Ours Kaassis GrosGrizzly tira Myb. Lupp de côté et l’avertit qu’il courait à sa perte. Tiomiez Lupp grommela qu’il n’était point écervelé : même à ourse fois son cours, la grosse bête lui permettrait de regagner les cinquante-sept mille trente et un Ours d’or, huit Pénis, ourse Canines et quatre cent quarante et un Oursings qu’il avait gagés, et s’avérait donc une excellente affaire.
Il se retourna alors vers le propriétaire dont la babine baveuse indiquait clairement que le tas d’or emporterait bientôt sa décision. Il monta coup sur coup à trois mille quatre cent vingt et un Ours d’or, à quatre mille deux cent soixante-dix-sept, à cinq mille cent trente-deux puis à cinq mille sept cent trois ! La truffe de Patte d’Ours, si fraîche et humide habituellement, devenait chaude et sèche.

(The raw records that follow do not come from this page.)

Lemma fine_get_partitions name s page_size token w d :
  nul_free name -> in_i32 page_size = true -> serving w d -> fine (GetPartitions self name s page_size token w).
Proof.
  intros Hn Hps S. unfold GetPartitions.
  assert (in_i64 (page_token_id token) = true) as Hid.
  { unfold page_token_id. destruct (String.eqb token ""); [done|]. unfold stoll, sto_signed. destruct (read_int token) as [r|]; [|done].
    cbv zeta. by destruct (in_i64 (signed_magnitude r)) eqn:E. }
  apply fine_bind.
  - destruct (0 <? page_size) eqn:Hp.
    + destruct (get_partitions_paged_spec self name s page_size (page_token_id token) w d Hn S) as (w' & E & S' & _);
        [by apply in_i32_i64|done|by eapply fine_run].
    + destruct (get_partitions_spec self name s w d Hn S) as (w' & E & S' & _). by eapply fine_run.
  - intros [rows|] w' d' S'; by eapply fine_ret.
Qed.

Lemma fine_get_stats name w d : nul_free name -> serving w d -> fine (GetPartitionStats self name w).
Proof.
  intros Hn S. unfold GetPartitionStats. apply fine_bind; [|intros st w' d' S'; by eapply fine_ret].
  set (z := if latest_committed_snapshot_ (w_mvcc w) =? 0 then current_snapshot d name else latest_committed_snapshot_ (w_mvcc w)).
  assert (exists o, match o with Ret _ | UB => True | _ => False end
    /\ forall c w1, ready c (abs (w_pg w1)) d -> sessions (abs (w_pg w1)) !! c = Some Idle ->
       exists s', collect_stats c name (latest_committed_snapshot_ (w_mvcc w)) w1 = (o, set_pg s' w1) /\ abs s' = abs (w_pg w1))
    as (o & Ho & Hc).
  { destruct (sum_rows_pure (default [] (partitions_at d name z)) 0 0) as (o & Ho & Hsum).
    exists match partitions_at d name z with
           | None => Ret (mkStats 0 0 0 0)
           | Some ps => match o with
                        | Ret sums => Ret (mkStats (Z.of_nat (length ps)) sums.1 sums.2
                                        (if 0 <? Z.of_nat (length ps) then Z.quot sums.2 (Z.of_nat (length ps)) else 0))
                        | _ => UB end end.
    split; [destruct (partitions_at d name z); [by destruct o|done]|]. intros c w1 Rd Hi.
    assert (exists s1, (if latest_committed_snapshot_ (w_mvcc w) =? 0 then on_pg (get_current_snapshot c name)
        else ret (latest_committed_snapshot_ (w_mvcc w))) w1 = (Ret z, set_pg s1 w1) /\ abs s1 = abs (w_pg w1)) as (s1 & E1 & Ea1).
    { unfold z. destruct (_ =? 0); [|exists (w_pg w1); split; [by destruct w1|done]].
      destruct (get_current_snapshot_spec c name (w_pg w1) d Rd) as (s1 & E1 & Ea1). rewrite Hn in E1.
      exists s1. by rewrite (on_pg_ret _ _ _ _ E1). }
    unfold collect_stats. rewrite (bind_ret _ _ _ _ _ E1). rewrite <- Ea1 in Rd, Hi.
    destruct (query_partitions_spec c name z s1 d Rd Hi) as (s2 & E2 & Ea2). rewrite Hn in E2.
    rewrite (step_pg _ _ _ _ _ _ E2). exists s2. split; [|congruence].
    destruct (partitions_at d name z) as [ps|]; [|done]. cbv zeta. unfold bind. cbn [default] in Hsum. rewrite Hsum. by destruct o. }
  unfold get_stats. destruct o as [st| | |]; try done.
  - enter_guard S (fun (a : PartitionStats) (d' : Db) (_ : PartitionCache) => True) a w' d' E HQ.
    2:{ destruct HQ as (S' & _). by eapply fine_run. }
    intros w1 S1 Em1 Ec1 Ep1.
    destruct (connected (fun conn => collect_stats conn name (latest_committed_snapshot_ (w_mvcc w1))) w1 d
      (fun _ _ _ => True) S1) as (a & w2 & d' & E2 & S2 & El2 & Em2 & HQ); [|by exists a, w2, d'].
    intros c w2 Rd Hi Em2 Ec2 Ep2. destruct (Hc c w2 Rd Hi) as (s' & E & Ea). rewrite Em1.
    exists st, (set_pg s' w2), d. split; [exact E|]. split; [cbn; rewrite Ea; by apply rested_idle|].
    split_and!; try done. cbn. rewrite Ec2. apply S1.
  - right. destruct (guarded_ub self LockManager.Sh name (let* snap := read_mvcc get_latest_committed_snapshot in
      with_connection (fun conn => collect_stats conn name snap)) w d S) as [w' E]; [|by rewrite E].
    intros w1 S1 Em1. apply (connected_ub (fun conn => collect_stats conn name (latest_committed_snapshot_ (w_mvcc w1))) w1 d S1).
    intros c w2 Rd Hi Em2. destruct (Hc c w2 Rd Hi) as (s' & E & Ea). rewrite Em1. by exists (set_pg s' w2).
Qed.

A cinq mille sept cent trois Ours d’or, deux Pénis, douze Canines et six cent quarante-quatre Oursings, le Rousse’Terrien capitula.
“ Par mes protège-coussinets d’intérieur, glapit Patte d’Ours, l’oliphant vient de faire un bond à Grisbi-Change ! ”
Il fallait encore mettre la patte sur un éclaireur, mais cela ne posa pas de problème. Un gars-ours dégingandé, presque un ourson encore, bonne truffe et œil vif, se présenta à eux.
“ On me surnomme Ma’Ours ”, grognonna-t-il.
Myb. Lupp l’agréa, comptant tripler sa compétence par l’annonce d’une grosse gratification.
Ma’Ours était un conducteur idéal, adepte de l’adage : “ une douce patte d’ours conduit l’oliphant d’une plume légère ”. Il houssa donc la grosse bête sans l’houssiner jamais, et fit retomber de part et d’autre de son dos, sur un bât de bois, des sièges qui paraissaient bien raides.
Myb. Lupp proposa à Ours Kaassis de se joindre à eux jusqu’à la caverne étape d’Emméjecêg. Un pérégrin supplémentaire n’importunerait point leur monture ! Le cinquantenier agréa l’aimable proposition.
On marchanda quelques provisions : galettes de gruau, manioc finement gragé, grémil aux perles tendres. Ours Kaassis GrosGrizzly et Tiomiez Lupp grimpèrent sur les sièges brêlés au bât de l’animal. Patte d’Ours, à chevauchons sur l’oliphant, se tenait derrière le gars-ours éclaireur, lui-même agriffé aux oreilles de la bête, et le soleil courait déjà depuis trois heures lorsque l’équipage, sortant du bourg, pénétra au plus profond des bois.